(THE TASK): From the entries below, transcribe exactly the lines between the line holding "(* a node that" and the line holding "change (willing w2", inclusive; skip all other lines.

(DATASET RECORDS):
[Start of section]
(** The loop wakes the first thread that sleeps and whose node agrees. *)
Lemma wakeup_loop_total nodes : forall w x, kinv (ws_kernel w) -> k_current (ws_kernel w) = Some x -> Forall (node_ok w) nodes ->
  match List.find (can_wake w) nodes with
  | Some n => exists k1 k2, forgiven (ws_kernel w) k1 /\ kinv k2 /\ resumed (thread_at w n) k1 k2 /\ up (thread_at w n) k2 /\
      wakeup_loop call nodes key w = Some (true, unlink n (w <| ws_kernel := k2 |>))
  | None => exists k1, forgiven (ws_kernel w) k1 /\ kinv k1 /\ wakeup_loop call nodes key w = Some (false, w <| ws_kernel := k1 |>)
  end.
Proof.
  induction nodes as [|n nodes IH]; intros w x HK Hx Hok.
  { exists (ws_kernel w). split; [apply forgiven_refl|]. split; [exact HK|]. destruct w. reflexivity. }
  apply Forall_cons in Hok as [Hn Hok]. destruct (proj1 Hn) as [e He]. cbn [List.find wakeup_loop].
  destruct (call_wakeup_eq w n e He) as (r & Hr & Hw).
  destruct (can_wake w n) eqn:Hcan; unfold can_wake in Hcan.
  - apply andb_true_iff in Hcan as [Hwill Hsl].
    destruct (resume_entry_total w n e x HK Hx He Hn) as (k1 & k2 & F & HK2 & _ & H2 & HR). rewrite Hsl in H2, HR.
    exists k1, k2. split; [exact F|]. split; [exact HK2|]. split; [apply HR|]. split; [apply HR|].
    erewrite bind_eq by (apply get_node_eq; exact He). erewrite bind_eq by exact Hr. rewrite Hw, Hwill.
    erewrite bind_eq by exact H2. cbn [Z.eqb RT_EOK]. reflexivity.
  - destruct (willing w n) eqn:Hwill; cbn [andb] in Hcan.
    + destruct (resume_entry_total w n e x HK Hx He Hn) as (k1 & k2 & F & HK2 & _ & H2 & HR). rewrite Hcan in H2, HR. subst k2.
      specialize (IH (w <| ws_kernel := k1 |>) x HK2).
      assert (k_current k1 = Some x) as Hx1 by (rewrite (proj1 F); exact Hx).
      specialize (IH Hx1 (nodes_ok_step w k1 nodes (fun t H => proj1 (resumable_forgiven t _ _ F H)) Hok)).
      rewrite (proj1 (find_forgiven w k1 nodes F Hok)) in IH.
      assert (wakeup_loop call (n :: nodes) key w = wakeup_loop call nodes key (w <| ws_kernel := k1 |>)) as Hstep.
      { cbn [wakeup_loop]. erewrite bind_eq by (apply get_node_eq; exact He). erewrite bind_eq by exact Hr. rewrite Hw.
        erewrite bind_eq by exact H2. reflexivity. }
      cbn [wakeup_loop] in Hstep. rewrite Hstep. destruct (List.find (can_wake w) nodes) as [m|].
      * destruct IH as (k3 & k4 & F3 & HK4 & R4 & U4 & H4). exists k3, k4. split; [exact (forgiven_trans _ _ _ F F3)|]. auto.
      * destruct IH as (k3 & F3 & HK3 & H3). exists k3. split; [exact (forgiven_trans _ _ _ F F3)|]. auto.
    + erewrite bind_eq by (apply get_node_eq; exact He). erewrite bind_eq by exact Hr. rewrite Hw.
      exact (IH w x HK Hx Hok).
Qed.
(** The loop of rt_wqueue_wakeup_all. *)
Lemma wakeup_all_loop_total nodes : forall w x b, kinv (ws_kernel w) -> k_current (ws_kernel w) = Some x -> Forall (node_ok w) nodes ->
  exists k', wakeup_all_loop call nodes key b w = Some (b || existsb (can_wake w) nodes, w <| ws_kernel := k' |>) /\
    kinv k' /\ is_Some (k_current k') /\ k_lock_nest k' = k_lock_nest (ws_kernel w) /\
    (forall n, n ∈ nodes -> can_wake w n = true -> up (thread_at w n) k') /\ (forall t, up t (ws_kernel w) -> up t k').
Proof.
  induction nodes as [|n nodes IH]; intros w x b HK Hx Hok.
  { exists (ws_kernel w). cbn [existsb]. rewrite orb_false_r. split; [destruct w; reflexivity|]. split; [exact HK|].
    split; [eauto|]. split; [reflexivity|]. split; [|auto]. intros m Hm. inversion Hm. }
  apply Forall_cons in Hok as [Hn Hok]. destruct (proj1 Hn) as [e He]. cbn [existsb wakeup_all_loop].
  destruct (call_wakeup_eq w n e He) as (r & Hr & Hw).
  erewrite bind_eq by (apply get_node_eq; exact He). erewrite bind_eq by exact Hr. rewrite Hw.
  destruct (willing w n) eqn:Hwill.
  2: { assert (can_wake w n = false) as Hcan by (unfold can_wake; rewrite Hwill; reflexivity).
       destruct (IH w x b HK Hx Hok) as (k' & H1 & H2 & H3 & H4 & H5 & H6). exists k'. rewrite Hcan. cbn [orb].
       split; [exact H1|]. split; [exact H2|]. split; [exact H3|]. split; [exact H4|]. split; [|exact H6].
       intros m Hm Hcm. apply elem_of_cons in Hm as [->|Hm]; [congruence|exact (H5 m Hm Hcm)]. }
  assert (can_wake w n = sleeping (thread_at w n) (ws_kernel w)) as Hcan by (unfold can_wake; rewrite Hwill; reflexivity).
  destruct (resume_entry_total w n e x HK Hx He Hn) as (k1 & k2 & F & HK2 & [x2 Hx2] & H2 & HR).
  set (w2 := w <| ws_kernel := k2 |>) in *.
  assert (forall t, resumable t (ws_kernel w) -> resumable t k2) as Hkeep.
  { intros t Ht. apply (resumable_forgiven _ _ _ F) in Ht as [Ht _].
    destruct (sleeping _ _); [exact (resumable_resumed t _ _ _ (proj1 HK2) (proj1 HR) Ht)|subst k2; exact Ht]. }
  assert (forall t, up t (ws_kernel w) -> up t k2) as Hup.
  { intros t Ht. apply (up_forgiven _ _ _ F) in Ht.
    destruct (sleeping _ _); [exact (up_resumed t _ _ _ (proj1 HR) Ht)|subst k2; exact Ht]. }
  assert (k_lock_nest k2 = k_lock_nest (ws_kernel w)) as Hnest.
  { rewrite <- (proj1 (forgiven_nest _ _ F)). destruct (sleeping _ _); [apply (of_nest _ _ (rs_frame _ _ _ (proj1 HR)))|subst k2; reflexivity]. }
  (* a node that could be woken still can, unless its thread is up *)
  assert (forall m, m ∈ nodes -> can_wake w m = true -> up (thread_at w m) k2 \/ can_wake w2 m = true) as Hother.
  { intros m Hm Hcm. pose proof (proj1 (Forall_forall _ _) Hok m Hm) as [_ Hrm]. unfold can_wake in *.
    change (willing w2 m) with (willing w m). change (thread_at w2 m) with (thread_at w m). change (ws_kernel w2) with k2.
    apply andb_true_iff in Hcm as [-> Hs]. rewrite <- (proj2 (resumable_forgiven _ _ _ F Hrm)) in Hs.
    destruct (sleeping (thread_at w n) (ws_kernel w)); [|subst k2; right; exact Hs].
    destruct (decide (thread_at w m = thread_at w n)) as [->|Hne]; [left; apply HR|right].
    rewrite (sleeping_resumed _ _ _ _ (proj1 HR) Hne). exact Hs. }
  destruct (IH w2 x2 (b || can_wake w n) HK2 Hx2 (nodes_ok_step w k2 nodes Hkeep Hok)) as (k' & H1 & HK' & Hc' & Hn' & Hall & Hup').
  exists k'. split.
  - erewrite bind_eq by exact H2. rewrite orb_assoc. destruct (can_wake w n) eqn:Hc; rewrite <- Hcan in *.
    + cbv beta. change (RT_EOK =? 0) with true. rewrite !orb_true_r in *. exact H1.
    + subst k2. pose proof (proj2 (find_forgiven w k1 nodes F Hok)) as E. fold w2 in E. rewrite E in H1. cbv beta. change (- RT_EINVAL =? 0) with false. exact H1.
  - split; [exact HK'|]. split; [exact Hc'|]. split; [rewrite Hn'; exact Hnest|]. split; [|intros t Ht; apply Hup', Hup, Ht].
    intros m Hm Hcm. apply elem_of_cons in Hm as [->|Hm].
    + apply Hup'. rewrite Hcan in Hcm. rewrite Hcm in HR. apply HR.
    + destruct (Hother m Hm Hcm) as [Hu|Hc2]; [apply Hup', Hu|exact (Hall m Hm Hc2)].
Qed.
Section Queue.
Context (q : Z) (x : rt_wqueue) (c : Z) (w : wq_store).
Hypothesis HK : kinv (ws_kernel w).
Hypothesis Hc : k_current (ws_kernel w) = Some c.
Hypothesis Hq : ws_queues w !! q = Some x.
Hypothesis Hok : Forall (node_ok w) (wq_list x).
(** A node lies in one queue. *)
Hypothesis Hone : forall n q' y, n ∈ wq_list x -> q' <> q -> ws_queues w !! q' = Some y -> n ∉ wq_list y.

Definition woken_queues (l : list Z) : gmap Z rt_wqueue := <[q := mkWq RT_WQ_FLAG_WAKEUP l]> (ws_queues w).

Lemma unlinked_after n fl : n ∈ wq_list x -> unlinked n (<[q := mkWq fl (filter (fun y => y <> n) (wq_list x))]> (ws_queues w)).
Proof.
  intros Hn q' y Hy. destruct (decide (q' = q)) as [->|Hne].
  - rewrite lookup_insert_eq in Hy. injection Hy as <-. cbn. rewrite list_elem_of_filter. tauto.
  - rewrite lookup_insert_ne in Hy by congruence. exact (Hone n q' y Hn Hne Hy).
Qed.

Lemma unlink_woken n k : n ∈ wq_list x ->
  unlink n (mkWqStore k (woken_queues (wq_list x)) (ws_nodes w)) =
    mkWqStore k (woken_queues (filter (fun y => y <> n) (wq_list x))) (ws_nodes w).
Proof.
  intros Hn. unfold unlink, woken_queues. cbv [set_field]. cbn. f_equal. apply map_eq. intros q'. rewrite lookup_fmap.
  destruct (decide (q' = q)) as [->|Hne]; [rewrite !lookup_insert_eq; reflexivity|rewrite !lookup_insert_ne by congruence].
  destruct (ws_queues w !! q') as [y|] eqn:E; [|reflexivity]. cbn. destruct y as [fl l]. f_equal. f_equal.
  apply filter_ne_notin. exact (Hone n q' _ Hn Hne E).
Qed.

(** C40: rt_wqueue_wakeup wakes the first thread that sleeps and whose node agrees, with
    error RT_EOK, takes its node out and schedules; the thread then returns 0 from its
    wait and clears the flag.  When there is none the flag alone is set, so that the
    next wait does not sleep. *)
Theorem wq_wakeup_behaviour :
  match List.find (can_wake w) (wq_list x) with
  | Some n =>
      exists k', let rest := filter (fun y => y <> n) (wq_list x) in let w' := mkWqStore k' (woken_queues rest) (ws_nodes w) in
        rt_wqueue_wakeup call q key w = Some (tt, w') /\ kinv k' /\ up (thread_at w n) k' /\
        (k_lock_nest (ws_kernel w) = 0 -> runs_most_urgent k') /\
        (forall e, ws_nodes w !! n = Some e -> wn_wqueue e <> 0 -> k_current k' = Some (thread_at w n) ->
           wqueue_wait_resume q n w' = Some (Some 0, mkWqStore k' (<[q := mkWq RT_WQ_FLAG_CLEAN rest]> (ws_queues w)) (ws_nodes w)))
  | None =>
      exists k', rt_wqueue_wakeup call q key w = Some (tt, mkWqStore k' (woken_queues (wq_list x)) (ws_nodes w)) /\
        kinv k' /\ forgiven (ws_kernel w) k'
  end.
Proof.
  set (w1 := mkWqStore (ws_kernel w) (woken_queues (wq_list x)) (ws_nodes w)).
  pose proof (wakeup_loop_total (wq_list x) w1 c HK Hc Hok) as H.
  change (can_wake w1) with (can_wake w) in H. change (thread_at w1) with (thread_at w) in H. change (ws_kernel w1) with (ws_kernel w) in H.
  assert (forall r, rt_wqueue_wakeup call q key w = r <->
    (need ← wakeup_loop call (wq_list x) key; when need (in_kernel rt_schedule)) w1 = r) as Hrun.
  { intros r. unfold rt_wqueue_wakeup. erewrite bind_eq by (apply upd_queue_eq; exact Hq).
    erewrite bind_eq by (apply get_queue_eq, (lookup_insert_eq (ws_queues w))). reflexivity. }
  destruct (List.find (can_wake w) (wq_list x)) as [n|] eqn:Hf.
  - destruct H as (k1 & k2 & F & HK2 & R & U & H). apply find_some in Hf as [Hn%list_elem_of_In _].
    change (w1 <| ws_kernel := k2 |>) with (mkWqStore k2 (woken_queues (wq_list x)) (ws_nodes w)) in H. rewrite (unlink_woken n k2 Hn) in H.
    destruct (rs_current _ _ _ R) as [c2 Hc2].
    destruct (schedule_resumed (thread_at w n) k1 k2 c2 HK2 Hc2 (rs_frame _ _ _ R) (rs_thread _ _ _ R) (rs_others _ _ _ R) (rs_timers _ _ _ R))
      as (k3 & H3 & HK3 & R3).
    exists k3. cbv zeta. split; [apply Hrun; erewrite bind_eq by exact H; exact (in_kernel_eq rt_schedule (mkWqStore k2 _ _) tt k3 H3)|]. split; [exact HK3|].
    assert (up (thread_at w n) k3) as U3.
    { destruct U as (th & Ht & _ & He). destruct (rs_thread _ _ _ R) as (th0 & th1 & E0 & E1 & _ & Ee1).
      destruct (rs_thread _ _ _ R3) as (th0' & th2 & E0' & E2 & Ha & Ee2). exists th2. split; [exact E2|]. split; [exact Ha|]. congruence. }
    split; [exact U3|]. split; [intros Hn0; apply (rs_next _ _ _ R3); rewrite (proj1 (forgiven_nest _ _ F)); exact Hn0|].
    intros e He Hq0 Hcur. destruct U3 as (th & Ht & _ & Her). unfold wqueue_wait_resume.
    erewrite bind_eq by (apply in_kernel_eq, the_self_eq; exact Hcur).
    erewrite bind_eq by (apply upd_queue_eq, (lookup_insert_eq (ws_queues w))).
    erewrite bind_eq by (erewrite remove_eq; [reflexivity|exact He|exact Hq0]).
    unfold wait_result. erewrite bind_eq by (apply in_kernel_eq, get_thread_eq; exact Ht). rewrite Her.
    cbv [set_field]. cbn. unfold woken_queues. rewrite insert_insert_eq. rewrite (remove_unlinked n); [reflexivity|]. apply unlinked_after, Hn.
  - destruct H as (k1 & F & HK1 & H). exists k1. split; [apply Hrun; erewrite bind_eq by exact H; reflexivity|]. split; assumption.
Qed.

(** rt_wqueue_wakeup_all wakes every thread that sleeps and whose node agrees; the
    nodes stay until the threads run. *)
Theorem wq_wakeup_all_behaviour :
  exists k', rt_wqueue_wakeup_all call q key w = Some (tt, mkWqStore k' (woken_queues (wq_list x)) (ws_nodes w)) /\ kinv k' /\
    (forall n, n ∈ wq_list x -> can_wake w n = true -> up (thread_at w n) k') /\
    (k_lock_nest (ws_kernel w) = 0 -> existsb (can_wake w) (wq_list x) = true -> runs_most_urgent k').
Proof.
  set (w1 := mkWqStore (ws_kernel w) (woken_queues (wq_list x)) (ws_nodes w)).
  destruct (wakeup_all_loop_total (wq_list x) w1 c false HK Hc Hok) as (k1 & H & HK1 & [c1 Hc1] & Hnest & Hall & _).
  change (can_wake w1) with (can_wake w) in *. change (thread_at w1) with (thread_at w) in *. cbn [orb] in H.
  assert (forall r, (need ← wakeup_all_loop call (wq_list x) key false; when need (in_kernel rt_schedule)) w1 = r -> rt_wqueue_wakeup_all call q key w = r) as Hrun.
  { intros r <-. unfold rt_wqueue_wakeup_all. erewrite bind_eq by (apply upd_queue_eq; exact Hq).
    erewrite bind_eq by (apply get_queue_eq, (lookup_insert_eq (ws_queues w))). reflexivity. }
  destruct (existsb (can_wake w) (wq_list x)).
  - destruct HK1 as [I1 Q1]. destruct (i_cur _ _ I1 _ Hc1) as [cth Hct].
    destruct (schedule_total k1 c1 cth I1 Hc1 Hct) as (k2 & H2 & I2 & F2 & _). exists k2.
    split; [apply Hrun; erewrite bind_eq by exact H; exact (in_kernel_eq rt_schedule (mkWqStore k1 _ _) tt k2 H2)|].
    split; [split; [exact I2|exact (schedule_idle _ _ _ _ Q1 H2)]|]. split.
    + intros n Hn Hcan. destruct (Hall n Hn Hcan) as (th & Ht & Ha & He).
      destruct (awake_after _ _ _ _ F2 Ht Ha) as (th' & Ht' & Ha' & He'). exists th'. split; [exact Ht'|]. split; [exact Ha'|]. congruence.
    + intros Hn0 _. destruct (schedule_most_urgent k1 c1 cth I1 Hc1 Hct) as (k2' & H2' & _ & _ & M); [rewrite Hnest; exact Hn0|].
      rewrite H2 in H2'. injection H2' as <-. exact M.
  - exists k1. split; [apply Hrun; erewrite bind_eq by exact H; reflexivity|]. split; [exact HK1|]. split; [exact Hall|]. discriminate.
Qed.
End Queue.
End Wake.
[End of section]
(YOUR SOLUTION):
  (* a node that could be woken still can, unless its thread is up *)
  assert (forall m, m ∈ nodes -> can_wake w m = true -> up (thread_at w m) k2 \/ can_wake w2 m = true) as Hother.
  { intros m Hm Hcm. pose proof (proj1 (Forall_forall _ _) Hok m Hm) as [_ Hrm]. unfold can_wake in *.
    change (willing w2 m) with (willing w m). change (thread_at w2 m) with (thread_at w m). change (ws_kernel w2) with k2.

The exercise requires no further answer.